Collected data
★ ★ ★ ★ ★

Lemma exec_switch rest : k th = ISwitch :: rest -> good rest (EXEC c t ISwitch m).
Proof using HI Hp Hth HG.
  clear Hact. intros Hk. destruct (head_ok Hk) as (y & Hy & Ha & Hb & Hcw). cbn [SynchType.chk1] in Hy.
  apply guard_some in Hy as [Honly Hy]. pose proof (i_place _ _ _ _ _ _ HI) as HP.
  assert ((c_park x = PSlept \/ c_park x = PMarked \/ c_park x = PDead) /\
    y = if decide (c_park x = PDead) then with_gone x else with_park PBack x) as [Hpk Hyx].
  { destruct (c_park x) eqn:E; simplify_eq; simpl; auto. }
  destruct (lo_cpu _ _ _ _ _ (i_lock _ _ _ _ _ _ HI) c p Hp) as [Hd Hif].
  destruct (only_fields _ _ Honly) as (_ & _ & Hxd).
  assert (c_if p = false) as Eif by (destruct (c_if p); [specialize (Hif eq_refl); simpl in *; lia|done]).
  destruct (to_idle _ _ _ _ _ _ (i_type _ _ _ _ _ _ HI) c p Hp) as [Hid [thi Hthi]].
  assert (forall n ln thn R' m1, threads m !! n = Some thn ->
    lc n = LReady /\ ln = LRun c \/ n = idle_thread p /\ lc n = LIdle c /\ ln = LIdle c ->
    NoDup R' /\ (forall u, u ∈ R' <-> u <> n /\ u ∈ ready_queue m) ->
    m1 = mk_machine (locks m) (cvs m) (threads m) R' (cpus m) (ticks m) (client m) ->
    good rest (let m2 := upd_thread n (set_state RUNNING) m1 in
      if t =? n then Done ([], with_cpus (insert c (set_prev NULL p)) m2)
      else if c_if p then Stop KAssert else Done ([], with_cpus (insert c (set_cur n t p)) m2))) as Hgo.
  { intros n ln thn R' m1 Hthn Hln HR ->. cbv zeta. rewrite Eif. unfold good.
    destruct (Z.eqb_spec t n) as [E|E]; eexists _, (upd lc n ln), ow;
      unfold upd_thread, with_threads, with_cpus; cbn [locks cvs threads ready_queue cpus ticks client];
      eapply (inv_switch (i := ISwitch)); eauto; simpl.
    - rewrite decide_True by congruence. auto.
    - rewrite decide_False by congruence. auto. }
  cbn [exec]. unfold sched. rewrite Hp. destruct (ready_queue m) as [|n q] eqn:ER.
  - rewrite Hthi. apply (Hgo _ (LIdle c) thi []); auto.
    + split; [constructor|]. intros u. set_solver.
    + destruct m; simpl in *. congruence.
  - pose proof (po_ready _ _ _ _ _ _ _ HP) as Hnd. rewrite ?ER in Hnd. apply NoDup_cons in Hnd as [Hnq Hnd].
    destruct (proj1 (po_ready_in _ _ _ _ _ _ _ HP n)) as [[thn Hthn] Hlc]; [by left|].
    rewrite Hthn, bool_decide_true by (by eapply po_rstate).
    apply (Hgo _ (LRun c) thn q); auto. split; [done|].
    intros u. rewrite elem_of_cons. split; [intros Hu; split; [by intros ->|by right]|tauto].
Qed.

(** The head instruction of the thread on CPU [c]: it succeeds and the
    invariant holds again, or it is a client action that stops. *)
Lemma exec_ok i rest : CI (client m) -> k th = i :: rest ->
  good rest (EXEC c t i m) \/ exists a f, i = IAct a /\ run_act t a (client m) = Stop f.
Proof using HI Hp Hth HG Hact.
  intros HC Hk. destruct i.
  all: try (left; first
    [ by apply exec_intr | by apply exec_acqcheck | by apply exec_tas | by apply exec_setholder
    | by apply exec_clearholder | by apply exec_unlock | by apply exec_slloop | by apply exec_slcheck
    | by apply exec_slclear | by apply exec_lockacquire | by apply exec_lockrelease | by apply exec_waitcheck
    | by apply exec_enq | by apply exec_pop | by apply exec_broadcast | by apply exec_readymark
    | by apply exec_schedmark | by apply exec_switch | by apply exec_schedret | by apply exec_cleanup
    | by apply exec_startcheck | by apply exec_ticks | by apply exec_iret ]).
  - exfalso. by destruct (head_ok Hk) as (y & Hy & _).
  - exfalso. by destruct (head_ok Hk) as (y & Hy & _).
  - exfalso. by destruct (head_ok Hk) as (y & Hy & _).
  - destruct (exec_act _ _ HC Hk) as [?|[f ?]]; [by left|]. right. eauto.
Qed.

(** A timer interrupt. *)
Lemma timer_ok : c_if p = true -> inv
  (upd_thread t (fun th => set_k (timer_trap_handler true ++ [IIret] ++ k th) th)
     (with_cpus (insert c (set_if false p)) m)) (upd X t x) lc ow.
Proof using HI Hp Hth HG.
  intros Hif. destruct (lo_cpu _ _ _ _ _ (i_lock _ _ _ _ _ _ HI) c p Hp) as [Hd Hif'].
  specialize (Hif' Hif). destruct cur_typed as [Hacc Hcw].
  assert (c_own x = [] /\ c_hold x = [] /\ c_park x = PNot) as (Ho & Hh & Hpk).
  { destruct Hcw as [_ Hsub _ Hd' Hpk' _]. assert (c_own x = []) as Ho.
    { destruct (c_own x) as [|l ls] eqn:E; [done|]. unfold level in Hd'. rewrite E in Hd'.
      destruct Hd' as [?%Z.eqb_eq|?%Z.eqb_eq]; simpl in *; lia. }
    rewrite Ho in Hsub. assert (c_hold x = []) as Hh.
    { destruct (c_hold x) as [|l ls]; [done|]. exfalso. apply (not_elem_of_nil l), Hsub. by left. }
    split; [done|]. split; [done|]. destruct (c_park x); try done.
    - by apply only_fields in Hpk' as (? & _); congruence.
    - destruct Hpk' as (l & _ & Hl). rewrite Hh in Hl. by apply elem_of_nil in Hl.
    - rewrite Hh in Hpk'. by apply elem_of_nil in Hpk'.
    - rewrite Hh in Hpk'. by apply elem_of_nil in Hpk'.
    - rewrite Hh in Hpk'. by apply elem_of_nil in Hpk'. }
  assert (x = free_ctx (c_sl x) (c_idle x)) as Hx by (apply ctx_eq; auto; apply Hcw).
  replace (upd_thread t (fun th => set_k (timer_trap_handler true ++ [IIret] ++ k th) th)
     (with_cpus (insert c (set_if false p)) m)) with
    (mk_machine (locks m) (cvs m) (alter (set_k (timer_trap_handler true ++ [IIret] ++ k th)) t (threads m))
       (ready_queue m) (<[c := set_if false p]> (cpus m)) (ticks m) (client m)).
  2: { unfold upd_thread, with_threads, with_cpus. simpl. f_equal. apply map_eq. intros u.
       destruct (decide (u = t)) as [->|]; [by rewrite !lookup_alter_eq, Hth|by rewrite !lookup_alter_ne]. }
  new_cpu HU. split; cbn [locks cvs threads ready_queue cpus ticks client].
  - apply (lock_ok_same _ (i_lock _ _ _ _ _ _ HI) HU); auto.
  - intros a Ha. destruct (sleep_ok_same x eq_refl a Ha) as (h & ? & H). exists h. split; [done|].
    intros u. rewrite lookup_alter_is_Some. apply H.
  - eapply type_ok_local; eauto; [apply HI|].
    unfold accepts. rewrite Hx. pose proof Hacc as Hacc'. unfold accepts in Hacc'. rewrite Hx in Hacc'.
    by rewrite chks_app, (chks_timer G act_lock) by done.
  - eapply place_ok_local; eauto. apply HI.
Qed.
End step.

(** ** Reachable states *)

Definition safe (m : mach) : Prop := CI (client m) /\ exists X lc ow, inv m X lc ow.

(** The client action a machine stops at. *)
Definition client_stop (m : mach) (f : fault) : Prop :=
  exists c p th a rest, cpus m !! c = Some p /\ threads m !! cur p = Some th /\
    k th = IAct a :: rest /\ run_act (cur p) a (client m) = Stop f.

(** The client's state changes in its actions only. *)
Lemma exec_client c t i m called m' :
  EXEC c t i m = Done (called, m') ->
  match i with
  | IAct a => run_act t a (client m) = Done (called, client m')
  | _ => client m' = client m
  end.
Proof using Type.
  destruct i; cbn [exec]; intros H;
    unfold lock_acquire, lock_release, sched, sched_return, thread_cleanup in H;
    repeat (match type of H with
            | context [match ?e with _ => _ end] => destruct e eqn:?
            end; try discriminate H); simplify_eq; try reflexivity; try done.
Qed.

(** Nor does another instruction change the code of a thread, take another
    thread off its CPU, or call an action. *)
Definition is_act (i : instr act) : bool := match i with IAct _ => true | _ => false end.

Lemma exec_frame c p i m called m' :
  cpus m !! c = Some p -> EXEC c (cur p) i m = Done (called, m') ->
  (forall u th', threads m' !! u = Some th' -> exists th0, threads m !! u = Some th0 /\ k th' = k th0) /\
  (forall u, u <> cur p -> running (cpus m) u -> running (cpus m') u) /\
  (is_act i = false -> forallb (fun j => negb (is_act j)) called = true) /\
  (i <> ISwitch -> running (cpus m) (cur p) -> running (cpus m') (cur p)).
Proof using Type.
  intros Hp H.
  assert (forall T' u th' f w, T' = alter f w (threads m) -> (forall th1, k (f th1) = k th1) ->
    T' !! u = Some th' -> exists th0, threads m !! u = Some th0 /\ k th' = k th0) as Halt.
  { intros T' u th' f w -> Hf Hu. destruct (decide (u = w)) as [->|Hne].
    - rewrite lookup_alter_eq in Hu. destruct (threads m !! w) as [th0|]; [|done]. simpl in Hu. simplify_eq.
      exists th0. by rewrite Hf.
    - rewrite lookup_alter_ne in Hu by done. eauto. }
  assert (forall p' u, cur p' = cur p \/ u <> cur p -> running (cpus m) u -> running (<[c := p']> (cpus m)) u) as Hrun.
  { intros p' u Hor (c' & q & Hq & E). destruct (decide (c' = c)) as [->|Hne].
    - assert (q = p) as -> by congruence. destruct Hor as [Hc|?]; [|done].
      exists c, p'. rewrite lookup_insert_eq. split; [done|congruence].
    - exists c', q. by rewrite lookup_insert_ne. }
  destruct i; cbn [exec] in H;
    unfold lock_acquire, lock_release, sched, sched_return, thread_cleanup in H;
    repeat (match type of H with
            | context [match ?e with _ => _ end] => destruct e eqn:?
            end; try discriminate H); simplify_eq;
    (split; [|split; [|split; [try done|]]]); simpl; try done; eauto; try (by intros; apply Hrun; auto).
  all: try (unfold intr_set_level in *; repeat case_match; simplify_eq; intros; apply Hrun; simpl; by auto).
  all: try (intros u th' Hu; eapply (Halt _ u th' _ _ eq_refl); [|exact Hu]; done).
  all: try (intros u th' [_ Hu]%lookup_delete_Some; by eauto).
  all: try (intros _; by destruct (sl_lk a =? NULL)).
Qed.

Lemma step_safe e m : safe m ->
  match step true run_act e m with Done m' => safe m' | Stop f => client_stop m f end.
Proof using HG Hact.
  intros (HC & X & lc & ow & HI). destruct e as [c|c]; simpl; unfold cpu_step, timer_step;
    (destruct (cpus m !! c) as [p|] eqn:Hp; [|split; [done|by exists X, lc, ow]]);
    (destruct (to_cpu _ _ _ _ _ _ (i_type _ _ _ _ _ _ HI) c p Hp) as [th Hth]).
  - rewrite Hth. destruct (k th) as [|i rest] eqn:Hk; [split; [done|by exists X, lc, ow]|].
    destruct (exec_ok HI Hp Hth i rest HC Hk) as [Hg|(a & f & -> & Hf)].
    + unfold good in Hg. destruct (exec true run_act c (cur p) i m) as [[called m']|f] eqn:E; [|done].
      split; [|done]. apply exec_client in E. simpl.
      destruct i; try (by rewrite E). destruct (head_ok HI Hp Hth Hk) as (y & Hy & _ & _ & Hcw).
      by destruct (Hact _ _ _ _ _ _ _ HC E Hy (cw_gone _ _ Hcw)).
    + cbn [exec]. rewrite Hf. exists c, p, th, a, rest. auto.
  - destruct (c_if p) eqn:E; [|split; [done|by exists X, lc, ow]].
    split; [done|]. eexists _, lc, ow. exact (timer_ok HI Hp Hth E).
Qed.
End safe.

★ ★ ★ ★ ★

* _Task requirements_
Using the records above, filter out every line that lacks the string "NULL" and copy the rest.

* _Result for this exercise_
      if t =? n then Done ([], with_cpus (insert c (set_prev NULL p)) m2)
  all: try (intros _; by destruct (sl_lk a =? NULL)).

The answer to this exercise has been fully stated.